Similarly, Telegram and Global Diary are in the process of registration.
Social media platforms to be blocked:
- Facebook Messenger
- YouTube
- X (formerly Twitter)
- Snapchat
- Discord
- Signal
- Threads
- Quora
- Tumblr
- Clubhouse
- Mastodon
- Rumble
- MeWe
- VK
- Line
- IMO
- Zalo
- Soul
- Hamro Patro
Other Sources
I wish them luck banning Mastodon, Lemmy, and Nostr… Oh wait, they cant
Its totaly easy:
No, you will not get the hobby revolutionary this way who really wants to “fight the man”, but you surely will scare away the nepalese version of the average joe and with this effectively killing the networks there for main stream adoption.
Are there any instance administrators in Nepal to jail?
Well… we will see
Not familiar with the other examples, but Lemmy doesn’t need an app. Can get to it via browser. Maybe the others need one?
Websites you can block via DNS - yes, i know that this can also be fairly easy circumvented - but the folks who know this are NOT the target audience for state action like that.
Oh, yeah I know that sites can be blocked easily enough. My comment was more about whether specific apps are needed. For example, I rarely put apps for specific websites on my phone and instead just use the browser. Cuts way down on ads and other bullshit.
I am curious how they are planning to ban Mastodon. I am assuming they are going to block say the top 25 instances?
Hate to say it but it honestly doesn’t sound crazy hard to just block any instance that pops up. Yes it’s whack a mole but if it’s an automated script, it can just crawl through a backdoor instance and ban any domain it sees.

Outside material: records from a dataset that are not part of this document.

Lemma idle_run_unit (m : State S unit) `{!Idle m} s : halted s → m s = (tt, s).
Proof. intros Hs. rw (idle_run m s Hs). by destruct (m s).1. Qed.

End idle.

Section enums.
Context {A V : Type} `{PyEnum A V}.

Lemma of_name_name (a : A) : of_name (name a) = Some a.
Proof.
  rw /of_name.
  destruct (list_find_elem_of (λ b, name b = name a) (members A) a)
    as [[i b] Hf]; [apply members_all|done|].
  rw Hf /=. apply list_find_Some in Hf as (_ & Hb & _).
  by apply name_inj in Hb as ->.
Qed.

Lemma of_name_Some (s : string) (a : A) : of_name s = Some a → name a = s.
Proof.
  rw /of_name. destruct (list_find _ _) as [[i b]|] eqn:Hf; [|done].
  intros [= <-]. by apply list_find_Some in Hf as (_ & Hb & _).
Qed.

Lemma of_value_value `{EqDecision V} (a : A) : of_value (value a) = Some a.
Proof.
  rw /of_value.
  destruct (list_find_elem_of (λ b, value b = value a) (members A) a)
    as [[i b] Hf]; [apply members_all|done|].
  rw Hf /=. apply list_find_Some in Hf as (_ & Hb & _).
  by apply value_inj in Hb as ->.
Qed.

Lemma name_eq_iff (a b : A) : name a = name b ↔ a = b.
Proof. split; [apply name_inj|by intros ->]. Qed.

Lemma value_eq_iff (a b : A) : value a = value b ↔ a = b.
Proof. split; [apply value_inj|by intros ->]. Qed.

End enums.
(** Optimality: no plan of the node scores less than the path found. *)
Lemma find_path_ref_le_plan n p : plan n p → score (ref n) ≤ score p.
Proof.
  revert p. node_induction n=> p Hp. inv Hp.
  - rw find_path_ref_unfold. by apply is_leaf_true in H as ->.
  - by rw find_path_ref_dead_end.
  - etrans; [by apply (find_path_ref_or_score n c)|]. rw (metric_cons n p0).
    apply Z.add_le_mono_l. by apply (proj1 (Forall_forall _ _) IH).
  - rw find_path_ref_unfold H metric_cons (metric_cons n (mjoin ps)) metric_join.
    rw -(list_fmap_bind _ id) -list_join_bind metric_join -list_fmap_compose.
    by apply Z.add_le_mono_l, plans_score_le.
Qed.

End reference.

(** ** The search is the reference search *)

Section optimality.
Context (minimize : string).
Implicit Types n c : AttackNode.t.
Implicit Types p : list AttackNode.t.

#[local] Abbreviation score p := (_path_score p minimize).
#[local] Abbreviation find c := (_find_path c minimize).
#[local] Abbreviation scoref := (λ p, _path_score p minimize).

Lemma find_path_is_ref n : find n = find_path_ref scoref n.
Proof.
  node_induction n. rw find_path_ref_unfold.
  destruct (AttackNode.node_type n) eqn:Hty.
  - rw find_path_or //. do 3 f_equal. by apply Forall_fmap_ext.
  - rw find_path_and //. f_equal. by apply Forall_bind_ext.
  - by rw find_path_leaf; [apply is_leaf_true|].
Qed.

Lemma find_path_plan n : plan n (find n).
Proof. rw find_path_is_ref. by apply find_path_ref_plan. Qed.

Lemma find_path_le_plan n p : plan n p → score (find n) ≤ score p.
Proof. rw find_path_is_ref. by apply (find_path_ref_le_plan scoref). Qed.

End optimality.

(** ** Properties of the search *)

Section properties.
Implicit Types n c : AttackNode.t.
Implicit Types p : list AttackNode.t.
Implicit Types minimize metric : string.

(** The score of a path is the score of its leaves. *)
Lemma path_score_leaves p metric :
  _path_score p metric = _path_score (leaves_of p) metric.
Proof.
  induction p as [|n p IH]; [done|].
  rw leaves_of_cons path_score_cons IH. destruct (is_leaf n) eqn:Hn.
  - by rw path_score_cons.
  - by rw node_score_junction.
Qed.

Lemma path_score_unknown p metric : ¬ known_metric metric → _path_score p metric = 0.
Proof.
  rw /known_metric /_path_score=> Hm.
  repeat case_match; try done; exfalso; apply Hm;
    repeat match goal with H : String.eqb _ _ = true |- _ =>
      apply String.eqb_eq in H as -> end; set_solver.
Qed.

Yeah that’s a solved problem. Iran, Russia, China and other countries have gone through this “stages of denial” process years ago. It starts with “haha they are incompetent and can’t block everything” and 10 years later half the Internet is blocked and you have prison sentencing for accessing “illegal” information (for the flgood of the people of course). Anyone who claims that internet censorship is not possible is a naive person fortunate enough to live in a place where it’s not a thing.
“IT people/programmers are furry gay liberals” is a myth. There are plenty of bootlickers among them, like in any large enough group of people that’s not defined by a specific ideology/political affiliation.
As someone who is friends with many furry gay liberal IT dudes and dudettes.
I can’t name a single one that wouldn’t bend the knee the moment their job is threatened and their option is getting fired and risking their entire career or just being a good cog in the machine.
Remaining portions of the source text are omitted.